In summary, NAC should be considered selectively for GSRCC patients, particularly those with distal tumors or stage II/III disease. A one-size-fits-all strategy appears ineffective. Future research integrating molecular profiling, treatment response, and SRC quantification will be essential for advancing personalized approaches in GSRCC.

5. Conclusions

In this large SEER-based study of gastric signet-ring cell carcinoma, neoadjuvant chemotherapy did not significantly improve overall survival for the general population of patients. GSRCC remains a high-risk disease with poor outcomes under current treatment paradigms.
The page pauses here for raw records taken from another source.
(** Encodings from the instruction set reference, each complete. *)
Definition prologue64 : list (list Z) := [
  [0x55];                                                   (* push rbp *)
  [0x48; 0x89; 0xe5];                                       (* mov rbp, rsp *)
  [0x41; 0x57];                                             (* push r15 *)
  [0x48; 0x83; 0xec; 0x28];                                 (* sub rsp, 0x28 *)
  [0x48; 0x81; 0xec; 0x88; 0x01; 0x00; 0x00];               (* sub rsp, 0x188 *)
  [0x48; 0x8d; 0x05; 0x10; 0x20; 0x30; 0x00];               (* lea rax, [rip+0x302010] *)
  [0x48; 0x8b; 0x44; 0x24; 0x08];                           (* mov rax, [rsp+8] *)
  [0x48; 0x8b; 0x84; 0x24; 0x80; 0x00; 0x00; 0x00];         (* mov rax, [rsp+0x80] *)
  [0x48; 0xb8; 1; 2; 3; 4; 5; 6; 7; 8];                     (* movabs rax, imm64 *)
  [0x48; 0xc7; 0xc0; 1; 2; 3; 4];                           (* mov rax, imm32 *)
  [0xb8; 1; 2; 3; 4];                                       (* mov eax, imm32 *)
  [0x66; 0xb8; 1; 2];                                       (* mov ax, imm16 *)
  [0xe8; 1; 2; 3; 4];                                       (* call rel32 *)
  [0xe9; 1; 2; 3; 4];                                       (* jmp rel32 *)
  [0xeb; 0x10];                                             (* jmp rel8 *)
  [0x74; 0x05];                                             (* je rel8 *)
  [0x0f; 0x84; 1; 2; 3; 4];                                 (* je rel32 *)
  [0xff; 0x25; 1; 2; 3; 4];                                 (* jmp [rip+disp32] *)
  [0x31; 0xc0];                                             (* xor eax, eax *)
  [0xf6; 0xc1; 0x01];                                       (* test cl, 1 *)
  [0xf7; 0xc1; 1; 2; 3; 4];                                 (* test ecx, imm32 *)
  [0xf7; 0xd0];                                             (* not eax *)
  [0x0f; 0xb6; 0xc0];                                       (* movzx eax, al *)
  [0xf0; 0x0f; 0xb1; 0x0f];                                 (* lock cmpxchg [rdi], ecx *)
  [0x0f; 0xa2];                                             (* cpuid *)
  [0x0f; 0x05];                                             (* syscall *)
  [0xf3; 0xa4];                                             (* rep movsb *)
  [0x66; 0x0f; 0x6f; 0x07];                                 (* movdqa xmm0, [rdi] *)
  [0xf3; 0x0f; 0x10; 0x05; 1; 2; 3; 4];                     (* movss xmm0, [rip+disp32] *)
  [0xd9; 0xc0];                                             (* fld st0 *)
  [0xcc];                                                   (* int3 *)
  [0xc3]].                                                  (* ret *)

Definition prologue32 : list (list Z) := [
  [0x55]; [0x89; 0xe5];                                     (* push ebp; mov ebp, esp *)
  [0x83; 0xec; 0x28];                                       (* sub esp, 0x28 *)
  [0x40];                                                   (* inc eax *)
  [0xa1; 1; 2; 3; 4];                                       (* mov eax, [moffs32] *)
  [0x67; 0x8b; 0x04];                                       (* mov eax, [si] *)
  [0x8b; 0x44; 0x24; 0x08];                                 (* mov eax, [esp+8] *)
  [0x9a; 1; 2; 3; 4; 5; 6];                                 (* call far ptr16:32 *)
  [0x66; 0x9a; 1; 2; 3; 4];                                 (* call far ptr16:16 *)
  [0xc8; 0x34; 0x12; 0x01];                                 (* enter 0x1234, 1 *)
  [0xe8; 1; 2; 3; 4]; [0xc2; 8; 0]; [0xc3]].                (* call; ret 8; ret *)

(** On a list of encodings of the instruction set reference (function
    prologues, memory operands in every addressing form, immediates of every
    size, branches, locked, SSE and x87 instructions) both disassemblers report
    exactly the length of the encoding, without an error. *)
Theorem hde_known_lengths :
  Forall (fun l => length64 l = Some (Z.of_nat (length l))) prologue64 /\
  Forall (fun l => length32 l = Some (Z.of_nat (length l))) prologue32.
Proof. split; repeat (apply Forall_cons; split; [vm_compute; reflexivity|]); apply Forall_nil; done. Qed.

(** The immediate of group 3 is taken from the [reg] field for the second
    byte of a two-byte opcode as well: [psadbw mm0, mm1] (0F F6 C1), which is
    three bytes long, is reported with length four, and [maskmovq mm0, mm1]
    (0F F7 C1) with length seven. *)
Theorem hde64_group3_two_byte :
  length64 [0x0f; 0xf6; 0xc1] = Some 4 /\ length64 [0x0f; 0xf7; 0xc1] = Some 7.
Proof. split; vm_compute; reflexivity. Qed.

(** For [enter imm16, imm8] (C8 iw ib) the 8-bit immediate overwrites the low
    byte of the 16-bit one in the [imm] union: the result for [enter 0x1234, 1]
    holds 0x1201. *)
Theorem hde64_enter_imm :
  exists hs, Hde64.hde64_disasm (code_of [0xc8; 0x34; 0x12; 0x01]) = Ok hs /\
    Hde64.imm hs mod 2 ^ 16 = 0x1201.
Proof. eexists. split; [vm_compute; reflexivity|reflexivity]. Qed.

(** ** Witnesses *)

Lemma hde64_disasm_local_witness :
  Hde64.hde64_disasm (code_of [0x55]) = Hde64.hde64_disasm (fun a => if a <? 32 then code_of [0x55] a else 0).
Proof. apply hde64_disasm_local. intros p Hp. by rewrite (proj2 (Z.ltb_lt p 32)) by lia. Defined.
However, our analysis indicates that a subset of patients (those with tumors in the mid/distal stomach) may experience improved survival with NAC. This finding suggests that the efficacy of NAC in GSRCC is context-dependent, and a tailored approach is warranted.

Our study underscores the urgent need for histology-specific clinical trials (like PRODIGE 19) and novel therapeutic approaches in GSRCC. In the meantime, clinicians managing GSRCC should weigh tumor location, stage, and patient factors when deciding on NAC. Multidisciplinary evaluation is critical, and patients should be counseled on the unclear benefit of NAC outside of potential subgroups. With further research and a precision oncology approach, we hope to improve the outlook for patients with this aggressive gastric cancer subtype.